Gefitinib in Selected Patients with Pre-Treated Non-Small-Cell Lung Cancer: Results from a Phase IV, Multicenter, Non-Randomized Study (SELINE).
10.4046/trd.2012.73.6.303
- Author:
Kwan Ho LEE
1
;
Kye Young LEE
;
Young June JEON
;
Maan Hong JUNG
;
Choonhee SON
;
Min Ki LEE
;
Jeong Seon RYU
;
Sei Hoon YANG
;
Jae Cheol LEE
;
Young Chul KIM
;
Sun Young KIM
Author Information
1. Department of Internal Medicine, Yeungnam University Medical Center, Yeungnam University College of Medicine, Daegu, Korea. ghlee@med.yu.ac.kr
- Publication Type:Multicenter Study ; Original Article
- Keywords:
Gefitinib;
Receptor, Epidermal Growth Factor;
Mutation;
Carcinoma, Non-Small-Cell Lung;
Disease-Free Survival
- MeSH:
Adenocarcinoma;
Carcinoma, Non-Small-Cell Lung;
Cough;
Diarrhea;
Disease-Free Survival;
Exanthema;
Female;
Humans;
Lung;
Lung Neoplasms;
Pruritus;
Quinazolines;
Receptor, Epidermal Growth Factor
- From:Tuberculosis and Respiratory Diseases
2012;73(6):303-311
- CountryRepublic of Korea
- Language:English
-
Abstract:
BACKGROUND: This study was designed to analyze the efficacy of gefitinib as a second-line therapy, according to the clinical characteristics in Korean patients with non-small-cell lung cancer (NSCLC).
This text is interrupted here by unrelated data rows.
(** The identifiers the loop of [CancelTask] visits end up terminal; terminal runs
    stay, and the others are not touched. *)
Lemma cancel_runs_terminal now actor reason entry todo runs rs runs' persist :
  0 < now -> Forall (fun r => good_run r /\ canonical r) todo ->
  runs_ok runs -> (forall k re, runs !! k = Some re -> canonical (re_Run re)) ->
  cancel_runs now actor reason entry todo runs = (rs, runs', persist) ->
  (forall r, r ∈ todo -> exists re, runs' !! tr_RunID r = Some re
                                    /\ isTerminalRunStatus (tr_Status (re_Run re)) = true)
  /\ (forall k re, runs !! k = Some re -> isTerminalRunStatus (tr_Status (re_Run re)) = true ->
        runs' !! k = Some re)
  /\ (forall k, k ∉ map tr_RunID todo -> runs' !! k = runs !! k).
Proof.
  intros Hn Ht. revert runs rs runs' persist.
  induction Ht as [|run todo [Hg Hcan] Ht IH]; intros runs rs runs' persist Hr Hc Hcr;
    cbn [cancel_runs] in Hcr.
  { injection Hcr as <- <- <-. split; [|done]. intros r Hin. by apply not_elem_of_nil in Hin. }
  pose proof Hg as (Hid & _). rewrite Hid in Hcr. cbv zeta in Hcr.
  set (re := default (embedded_run entry run) (runs !! tr_RunID run)) in *.
  assert (run_entry_ok (tr_RunID run) re /\ canonical (re_Run re)) as [Hre Hcre].
  { unfold re. destruct (runs !! tr_RunID run) eqn:E; [by split; [apply Hr|eapply Hc]|].
    split; [by apply embedded_run_ok|done]. }
  (* both branches file an entry [re'] that is terminal under the identifier *)
  assert (exists re' rs' p', run_entry_ok (tr_RunID run) re' /\ canonical (re_Run re')
    /\ isTerminalRunStatus (tr_Status (re_Run re')) = true
    /\ (isTerminalRunStatus (tr_Status (re_Run re)) = true -> re' = re)
    /\ cancel_runs now actor reason entry todo (<[tr_RunID run := re']> runs) = (rs', runs', p'))
    as (re' & rs' & p' & Hok' & Hcan' & Hterm & Hsame & Hrec).
  { destruct (isTerminalRunStatus (tr_Status (re_Run re))) eqn:E; cbn [negb] in Hcr.
    - destruct (cancel_runs _ _ _ _ todo _) as [[rs1 runs1] p1] eqn:E1.
      injection Hcr as <- <- <-. by exists re, rs1, p1.
    - pose proof (cancel_run_moves (re_Run re) now actor reason (proj2 Hre) Hcre E Hn) as Hst.
      destruct (TaskRun_ApplyTransition _ _ _ _ _ _ _) as [run' err] eqn:Ea.
      destruct Hre as [Hid0 Hg0]. apply run_transition_good in Ea as (Hg' & Hid' & _); [|done].
      cbn in Hst.
      destruct (cancel_runs _ _ _ _ todo _) as [[rs1 runs1] p1] eqn:E1.
      injection Hcr as <- <- <-. eexists _, rs1, p1.
      split; [|split; [|split; [|split; [discriminate|exact E1]]]]; cbn.
      + split; [cbn; by rewrite Hid'|done].
      + unfold canonical. rewrite Hst. decide_member.
      + by rewrite Hst. }
  apply IH in Hrec as (H1 & H2 & H3).
  - split; [|split].
    + intros r [->|Hin]%elem_of_cons; [|by apply H1]. exists re'. split; [|done].
      apply H2; [by rewrite lookup_insert_eq|done].
    + intros k x Hk Hx. apply H2; [|done]. destruct (decide (k = tr_RunID run)) as [->|].
      * rewrite lookup_insert_eq. f_equal. assert (re = x) as Heq by (unfold re; by rewrite Hk).
        rewrite <- Heq. apply Hsame. by rewrite Heq.
      * by rewrite lookup_insert_ne.
    + intros k. cbn. rewrite not_elem_of_cons. intros [Hne Hk]. rewrite H3 by done.
      by rewrite lookup_insert_ne.
  - by apply runs_ok_insert.
  - intros k x. destruct (decide (k = tr_RunID run)) as [->|].
    + rewrite lookup_insert_eq. by intros [= <-].
    + rewrite lookup_insert_ne by done. apply Hc.
Qed.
METHODS: In this Phase IV observational study, we recruited patients, previously failed first-line chemotherapy, who had locally advanced or metastatic NSCLC, and who were found to be either epidermal growth factor receptor (EGFR) mutation-positive or satisfied 2 or more of the 3 characteristics: adenocarcinoma, female, and non-smoker. These patients were administered with gefitinib 250 mg/day, orally. The primary endpoints were to evaluate the objective response rate (ORR) and to determine the relationship of ORRs, depending on each patient's characteristics of modified intent-to-treat population. RESULTS: A total of 138 patients participated in this study. One subject achieved complete response, and 42 subjects achieved partial response (ORR, 31.2%). The subgroup analysis demonstrated that the ORR was significantly higher in patients with EGFR mutation-positive, compared to that of EGFR mutation-negative (45.8% vs. 14.0%, p=0.0004). In a secondary efficacy variable, the median progression-free survival (PFS) was 5.7 months (95% confidence interval, 3.9~8.4 months) and the 6-month PFS and overall survival were 49.6% and 87.9%, respectively. The most common reported adverse events were rash (34.4%), diarrhea (26.6%), pruritus (17.5%), and cough (15.6%). CONCLUSION: Gefitinib was observed in anti-tumor activity with favorable tolerability profile as a second-line therapy in these selected patients. When looking at EGFR mutation status, EGFR mutation-positive showed strong association with gefitinib by greater response and prolonged PFS, compared with that of EGFR mutation-negative.